**Activity**
From the entries below, copy exactly the lines from the one that contains "((if decide (0" through the one that contains "(match missing with", both included, and only those.

**Material provided**
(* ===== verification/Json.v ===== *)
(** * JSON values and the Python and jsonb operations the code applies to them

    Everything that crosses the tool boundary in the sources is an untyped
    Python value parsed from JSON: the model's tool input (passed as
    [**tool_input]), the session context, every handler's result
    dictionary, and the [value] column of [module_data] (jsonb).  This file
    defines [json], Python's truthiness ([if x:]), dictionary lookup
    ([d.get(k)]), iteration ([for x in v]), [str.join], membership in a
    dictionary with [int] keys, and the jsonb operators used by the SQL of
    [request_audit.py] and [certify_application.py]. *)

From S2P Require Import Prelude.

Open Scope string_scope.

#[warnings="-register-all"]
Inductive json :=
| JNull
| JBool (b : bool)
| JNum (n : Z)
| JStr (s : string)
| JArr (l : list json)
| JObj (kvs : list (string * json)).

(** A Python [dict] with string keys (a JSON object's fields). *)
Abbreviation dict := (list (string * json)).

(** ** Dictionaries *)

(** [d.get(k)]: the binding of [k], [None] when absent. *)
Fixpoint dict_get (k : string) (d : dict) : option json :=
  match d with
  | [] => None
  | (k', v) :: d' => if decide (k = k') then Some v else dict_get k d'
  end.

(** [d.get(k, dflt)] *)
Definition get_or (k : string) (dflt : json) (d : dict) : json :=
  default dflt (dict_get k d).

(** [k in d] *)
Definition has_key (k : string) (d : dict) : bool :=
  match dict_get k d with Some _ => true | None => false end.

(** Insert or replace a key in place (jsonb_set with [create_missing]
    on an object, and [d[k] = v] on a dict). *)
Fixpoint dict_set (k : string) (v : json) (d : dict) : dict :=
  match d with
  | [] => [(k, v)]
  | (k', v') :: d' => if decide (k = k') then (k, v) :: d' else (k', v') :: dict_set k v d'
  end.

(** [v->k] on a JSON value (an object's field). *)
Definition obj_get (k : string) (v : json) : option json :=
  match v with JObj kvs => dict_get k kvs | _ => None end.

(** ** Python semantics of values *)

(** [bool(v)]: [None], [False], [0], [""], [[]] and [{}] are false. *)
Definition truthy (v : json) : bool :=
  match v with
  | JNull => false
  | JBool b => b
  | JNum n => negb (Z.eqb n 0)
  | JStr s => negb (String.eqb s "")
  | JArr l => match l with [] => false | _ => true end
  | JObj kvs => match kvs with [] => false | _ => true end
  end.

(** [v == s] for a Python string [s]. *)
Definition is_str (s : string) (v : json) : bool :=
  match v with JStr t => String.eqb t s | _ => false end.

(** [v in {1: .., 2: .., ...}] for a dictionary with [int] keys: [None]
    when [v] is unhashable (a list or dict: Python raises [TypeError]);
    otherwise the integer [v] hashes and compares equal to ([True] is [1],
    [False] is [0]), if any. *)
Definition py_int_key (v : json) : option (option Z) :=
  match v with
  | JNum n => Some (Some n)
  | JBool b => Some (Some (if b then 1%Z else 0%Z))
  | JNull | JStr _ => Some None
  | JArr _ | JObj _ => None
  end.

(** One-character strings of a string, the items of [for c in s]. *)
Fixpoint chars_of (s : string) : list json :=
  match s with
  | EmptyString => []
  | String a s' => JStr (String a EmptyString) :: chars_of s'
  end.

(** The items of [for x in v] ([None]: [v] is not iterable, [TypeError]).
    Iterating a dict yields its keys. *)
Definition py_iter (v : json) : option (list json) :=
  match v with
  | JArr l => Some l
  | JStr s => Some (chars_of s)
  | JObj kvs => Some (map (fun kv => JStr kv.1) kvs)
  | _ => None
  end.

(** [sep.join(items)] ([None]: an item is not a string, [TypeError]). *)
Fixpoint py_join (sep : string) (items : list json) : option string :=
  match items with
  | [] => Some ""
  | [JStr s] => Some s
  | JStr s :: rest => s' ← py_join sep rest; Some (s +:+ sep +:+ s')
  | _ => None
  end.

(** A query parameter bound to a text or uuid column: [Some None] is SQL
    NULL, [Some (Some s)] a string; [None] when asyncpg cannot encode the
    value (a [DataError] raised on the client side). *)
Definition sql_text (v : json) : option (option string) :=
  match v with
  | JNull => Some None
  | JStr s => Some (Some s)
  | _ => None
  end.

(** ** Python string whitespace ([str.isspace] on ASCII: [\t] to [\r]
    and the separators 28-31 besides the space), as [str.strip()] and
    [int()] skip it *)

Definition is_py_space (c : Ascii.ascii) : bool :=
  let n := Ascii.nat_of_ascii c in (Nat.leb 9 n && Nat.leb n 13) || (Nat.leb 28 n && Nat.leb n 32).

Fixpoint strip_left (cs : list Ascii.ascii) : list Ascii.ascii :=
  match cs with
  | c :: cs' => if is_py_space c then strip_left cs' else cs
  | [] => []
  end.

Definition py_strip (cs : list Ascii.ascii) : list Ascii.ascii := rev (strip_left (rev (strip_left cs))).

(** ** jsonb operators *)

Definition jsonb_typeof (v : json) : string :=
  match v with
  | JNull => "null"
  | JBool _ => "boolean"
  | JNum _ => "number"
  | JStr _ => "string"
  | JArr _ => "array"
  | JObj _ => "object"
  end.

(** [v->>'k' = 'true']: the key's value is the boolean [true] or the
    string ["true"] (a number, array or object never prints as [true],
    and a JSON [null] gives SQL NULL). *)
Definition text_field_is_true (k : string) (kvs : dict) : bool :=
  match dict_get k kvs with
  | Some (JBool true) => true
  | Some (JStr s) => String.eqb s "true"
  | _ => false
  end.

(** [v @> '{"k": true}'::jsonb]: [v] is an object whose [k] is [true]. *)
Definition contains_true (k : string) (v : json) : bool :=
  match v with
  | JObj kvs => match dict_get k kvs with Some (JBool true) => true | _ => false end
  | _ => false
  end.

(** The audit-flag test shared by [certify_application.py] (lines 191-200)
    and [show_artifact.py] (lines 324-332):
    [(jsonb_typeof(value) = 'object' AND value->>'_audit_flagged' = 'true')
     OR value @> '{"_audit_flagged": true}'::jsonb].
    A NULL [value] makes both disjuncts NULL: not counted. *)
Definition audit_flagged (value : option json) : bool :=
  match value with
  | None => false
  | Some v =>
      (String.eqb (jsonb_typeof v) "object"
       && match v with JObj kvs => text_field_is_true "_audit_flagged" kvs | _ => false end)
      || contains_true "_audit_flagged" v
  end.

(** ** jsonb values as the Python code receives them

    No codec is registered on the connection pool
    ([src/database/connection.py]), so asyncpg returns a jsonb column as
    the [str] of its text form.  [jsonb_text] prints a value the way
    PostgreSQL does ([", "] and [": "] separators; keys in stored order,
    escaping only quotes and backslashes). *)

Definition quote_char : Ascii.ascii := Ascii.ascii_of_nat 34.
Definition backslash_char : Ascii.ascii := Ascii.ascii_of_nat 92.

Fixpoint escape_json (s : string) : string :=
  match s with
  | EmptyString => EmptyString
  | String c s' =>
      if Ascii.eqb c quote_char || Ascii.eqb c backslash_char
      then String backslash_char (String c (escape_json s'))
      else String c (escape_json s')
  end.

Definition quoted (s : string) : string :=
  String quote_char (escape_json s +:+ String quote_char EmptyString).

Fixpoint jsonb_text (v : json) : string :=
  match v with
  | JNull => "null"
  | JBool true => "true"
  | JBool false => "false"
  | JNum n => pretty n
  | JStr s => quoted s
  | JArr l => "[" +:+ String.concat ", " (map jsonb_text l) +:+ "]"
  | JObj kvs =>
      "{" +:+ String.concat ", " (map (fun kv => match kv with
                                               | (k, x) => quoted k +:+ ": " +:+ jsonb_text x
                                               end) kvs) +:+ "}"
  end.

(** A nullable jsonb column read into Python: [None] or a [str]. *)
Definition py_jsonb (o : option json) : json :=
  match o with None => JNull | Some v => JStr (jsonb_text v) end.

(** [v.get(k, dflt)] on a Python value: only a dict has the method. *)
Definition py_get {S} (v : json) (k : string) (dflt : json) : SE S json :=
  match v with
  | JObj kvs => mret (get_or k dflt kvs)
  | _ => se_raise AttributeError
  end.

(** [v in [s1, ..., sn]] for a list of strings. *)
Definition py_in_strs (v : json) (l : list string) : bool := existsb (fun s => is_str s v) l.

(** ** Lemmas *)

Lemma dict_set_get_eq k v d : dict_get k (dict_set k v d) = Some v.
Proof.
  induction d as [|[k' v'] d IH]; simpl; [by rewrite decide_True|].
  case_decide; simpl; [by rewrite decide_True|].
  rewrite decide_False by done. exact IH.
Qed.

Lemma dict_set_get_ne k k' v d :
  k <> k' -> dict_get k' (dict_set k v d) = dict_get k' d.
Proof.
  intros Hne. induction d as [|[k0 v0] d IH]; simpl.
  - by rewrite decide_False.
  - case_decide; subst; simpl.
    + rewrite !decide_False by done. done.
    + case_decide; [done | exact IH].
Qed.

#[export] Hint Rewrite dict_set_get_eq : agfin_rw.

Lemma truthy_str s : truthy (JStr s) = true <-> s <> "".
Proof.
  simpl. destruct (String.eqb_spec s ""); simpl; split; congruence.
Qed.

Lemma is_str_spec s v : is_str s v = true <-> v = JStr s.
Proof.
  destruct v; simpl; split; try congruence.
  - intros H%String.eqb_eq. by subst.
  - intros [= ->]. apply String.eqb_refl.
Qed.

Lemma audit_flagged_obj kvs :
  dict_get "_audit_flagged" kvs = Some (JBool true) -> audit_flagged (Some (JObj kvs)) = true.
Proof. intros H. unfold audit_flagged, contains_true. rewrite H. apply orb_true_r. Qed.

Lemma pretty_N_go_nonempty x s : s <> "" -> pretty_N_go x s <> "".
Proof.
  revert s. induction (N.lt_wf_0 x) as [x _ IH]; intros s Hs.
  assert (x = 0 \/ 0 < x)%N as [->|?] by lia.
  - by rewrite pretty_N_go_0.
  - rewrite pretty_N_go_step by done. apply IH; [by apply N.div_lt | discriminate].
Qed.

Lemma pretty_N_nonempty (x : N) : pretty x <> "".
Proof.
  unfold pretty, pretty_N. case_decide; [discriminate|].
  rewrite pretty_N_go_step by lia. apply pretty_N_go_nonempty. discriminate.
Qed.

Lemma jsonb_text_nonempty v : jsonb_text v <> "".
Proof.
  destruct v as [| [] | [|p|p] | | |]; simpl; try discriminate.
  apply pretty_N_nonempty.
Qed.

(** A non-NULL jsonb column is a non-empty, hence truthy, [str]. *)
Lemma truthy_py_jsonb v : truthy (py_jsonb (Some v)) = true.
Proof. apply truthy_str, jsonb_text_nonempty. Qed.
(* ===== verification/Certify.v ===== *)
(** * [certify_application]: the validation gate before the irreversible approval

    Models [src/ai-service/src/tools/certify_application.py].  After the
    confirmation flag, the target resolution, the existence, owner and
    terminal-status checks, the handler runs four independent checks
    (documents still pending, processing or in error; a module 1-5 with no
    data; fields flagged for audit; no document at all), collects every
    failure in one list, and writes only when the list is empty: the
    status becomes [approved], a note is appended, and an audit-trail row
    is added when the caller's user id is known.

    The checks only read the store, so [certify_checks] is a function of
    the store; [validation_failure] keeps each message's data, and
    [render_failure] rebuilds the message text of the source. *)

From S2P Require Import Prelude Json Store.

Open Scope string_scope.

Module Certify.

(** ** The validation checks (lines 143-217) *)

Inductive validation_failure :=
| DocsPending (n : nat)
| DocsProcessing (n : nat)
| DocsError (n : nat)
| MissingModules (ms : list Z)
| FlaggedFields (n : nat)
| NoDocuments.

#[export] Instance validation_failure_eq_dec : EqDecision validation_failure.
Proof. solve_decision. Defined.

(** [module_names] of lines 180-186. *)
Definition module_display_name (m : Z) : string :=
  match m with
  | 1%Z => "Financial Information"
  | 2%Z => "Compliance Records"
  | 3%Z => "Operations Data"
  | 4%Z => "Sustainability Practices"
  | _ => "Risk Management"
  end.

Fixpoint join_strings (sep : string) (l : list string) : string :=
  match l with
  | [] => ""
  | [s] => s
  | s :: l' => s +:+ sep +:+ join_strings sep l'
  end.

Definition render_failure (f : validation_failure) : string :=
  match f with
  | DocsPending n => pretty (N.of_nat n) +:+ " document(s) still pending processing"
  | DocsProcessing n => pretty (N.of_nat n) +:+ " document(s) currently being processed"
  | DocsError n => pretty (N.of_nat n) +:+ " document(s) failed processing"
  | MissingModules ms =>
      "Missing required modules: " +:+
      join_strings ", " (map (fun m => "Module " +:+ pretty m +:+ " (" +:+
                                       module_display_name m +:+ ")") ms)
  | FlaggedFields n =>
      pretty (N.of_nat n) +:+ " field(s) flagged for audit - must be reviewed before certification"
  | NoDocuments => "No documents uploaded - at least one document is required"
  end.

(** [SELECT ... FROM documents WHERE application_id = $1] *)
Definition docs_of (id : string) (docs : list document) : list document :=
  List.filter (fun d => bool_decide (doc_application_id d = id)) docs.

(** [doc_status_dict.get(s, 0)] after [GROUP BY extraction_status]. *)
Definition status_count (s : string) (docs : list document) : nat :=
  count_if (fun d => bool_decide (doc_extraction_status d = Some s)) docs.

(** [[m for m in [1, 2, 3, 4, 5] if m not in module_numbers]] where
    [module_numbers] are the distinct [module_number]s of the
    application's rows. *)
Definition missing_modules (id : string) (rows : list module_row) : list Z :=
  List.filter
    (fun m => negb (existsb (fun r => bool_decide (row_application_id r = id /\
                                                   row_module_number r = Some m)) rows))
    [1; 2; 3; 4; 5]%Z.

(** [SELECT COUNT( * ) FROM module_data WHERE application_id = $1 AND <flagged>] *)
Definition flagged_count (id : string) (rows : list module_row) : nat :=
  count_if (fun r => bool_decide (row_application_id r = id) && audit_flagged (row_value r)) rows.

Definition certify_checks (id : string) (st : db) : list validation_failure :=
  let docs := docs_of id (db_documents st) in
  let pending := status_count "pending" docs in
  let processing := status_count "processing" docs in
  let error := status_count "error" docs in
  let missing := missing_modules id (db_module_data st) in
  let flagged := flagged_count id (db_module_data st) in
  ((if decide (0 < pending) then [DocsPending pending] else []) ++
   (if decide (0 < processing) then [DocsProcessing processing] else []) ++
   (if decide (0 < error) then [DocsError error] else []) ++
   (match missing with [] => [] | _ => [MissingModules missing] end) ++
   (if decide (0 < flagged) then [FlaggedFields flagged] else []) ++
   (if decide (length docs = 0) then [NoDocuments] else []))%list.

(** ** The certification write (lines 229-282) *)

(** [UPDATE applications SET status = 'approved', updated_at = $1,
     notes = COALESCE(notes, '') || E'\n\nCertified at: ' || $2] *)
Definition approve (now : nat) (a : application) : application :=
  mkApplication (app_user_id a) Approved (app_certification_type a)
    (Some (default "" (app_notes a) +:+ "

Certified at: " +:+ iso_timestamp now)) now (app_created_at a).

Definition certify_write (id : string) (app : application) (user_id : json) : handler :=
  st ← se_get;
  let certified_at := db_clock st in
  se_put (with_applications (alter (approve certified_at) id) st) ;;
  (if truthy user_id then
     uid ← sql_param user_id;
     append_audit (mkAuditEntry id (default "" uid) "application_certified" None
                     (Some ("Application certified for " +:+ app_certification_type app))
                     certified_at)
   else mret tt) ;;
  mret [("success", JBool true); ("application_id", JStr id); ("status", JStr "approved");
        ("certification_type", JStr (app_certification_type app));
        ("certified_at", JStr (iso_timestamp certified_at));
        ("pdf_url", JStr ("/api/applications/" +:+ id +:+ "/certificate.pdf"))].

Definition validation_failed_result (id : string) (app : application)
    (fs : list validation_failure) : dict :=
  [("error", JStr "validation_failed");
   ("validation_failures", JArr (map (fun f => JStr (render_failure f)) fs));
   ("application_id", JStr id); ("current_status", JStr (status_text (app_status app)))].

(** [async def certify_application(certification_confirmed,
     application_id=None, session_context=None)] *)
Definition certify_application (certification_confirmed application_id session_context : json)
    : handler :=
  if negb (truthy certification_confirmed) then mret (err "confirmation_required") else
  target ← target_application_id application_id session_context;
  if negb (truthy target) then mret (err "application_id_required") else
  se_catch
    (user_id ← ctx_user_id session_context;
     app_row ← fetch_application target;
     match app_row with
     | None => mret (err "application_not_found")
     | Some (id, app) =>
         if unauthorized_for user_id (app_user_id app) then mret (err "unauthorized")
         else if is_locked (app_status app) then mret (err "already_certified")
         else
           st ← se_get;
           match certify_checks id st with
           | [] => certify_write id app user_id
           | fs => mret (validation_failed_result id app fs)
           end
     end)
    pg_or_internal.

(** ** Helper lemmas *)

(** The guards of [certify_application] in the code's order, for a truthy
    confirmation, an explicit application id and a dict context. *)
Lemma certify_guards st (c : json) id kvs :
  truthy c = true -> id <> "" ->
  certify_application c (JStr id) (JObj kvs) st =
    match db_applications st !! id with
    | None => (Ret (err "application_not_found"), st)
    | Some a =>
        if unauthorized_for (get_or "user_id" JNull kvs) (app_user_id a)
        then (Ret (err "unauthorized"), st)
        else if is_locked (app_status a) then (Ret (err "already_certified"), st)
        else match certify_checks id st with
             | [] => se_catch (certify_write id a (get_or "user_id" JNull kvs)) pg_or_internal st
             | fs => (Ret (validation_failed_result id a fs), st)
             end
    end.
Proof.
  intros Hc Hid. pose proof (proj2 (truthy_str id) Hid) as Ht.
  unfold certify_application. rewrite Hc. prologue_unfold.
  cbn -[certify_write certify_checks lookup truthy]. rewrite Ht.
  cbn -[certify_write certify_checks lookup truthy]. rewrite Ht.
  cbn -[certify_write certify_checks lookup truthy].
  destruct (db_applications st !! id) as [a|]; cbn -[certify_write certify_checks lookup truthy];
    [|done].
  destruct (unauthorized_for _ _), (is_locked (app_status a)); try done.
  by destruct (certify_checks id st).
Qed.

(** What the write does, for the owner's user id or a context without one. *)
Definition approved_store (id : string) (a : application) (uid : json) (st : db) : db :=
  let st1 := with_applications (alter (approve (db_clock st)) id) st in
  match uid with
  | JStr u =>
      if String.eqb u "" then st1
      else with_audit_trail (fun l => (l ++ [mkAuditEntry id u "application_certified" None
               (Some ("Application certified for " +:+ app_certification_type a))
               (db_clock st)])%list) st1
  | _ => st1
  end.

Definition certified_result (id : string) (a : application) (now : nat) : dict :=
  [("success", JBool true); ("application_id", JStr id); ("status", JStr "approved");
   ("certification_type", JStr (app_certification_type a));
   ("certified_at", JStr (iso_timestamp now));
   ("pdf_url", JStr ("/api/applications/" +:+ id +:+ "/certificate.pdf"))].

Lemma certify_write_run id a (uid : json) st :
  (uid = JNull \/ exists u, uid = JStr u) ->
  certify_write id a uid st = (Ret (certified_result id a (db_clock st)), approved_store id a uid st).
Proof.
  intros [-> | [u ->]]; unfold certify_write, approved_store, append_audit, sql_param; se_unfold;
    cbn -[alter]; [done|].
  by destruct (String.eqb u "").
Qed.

**Task response**
  ((if decide (0 < pending) then [DocsPending pending] else []) ++
   (if decide (0 < processing) then [DocsProcessing processing] else []) ++
   (if decide (0 < error) then [DocsError error] else []) ++
   (match missing with [] => [] | _ => [MissingModules missing] end) ++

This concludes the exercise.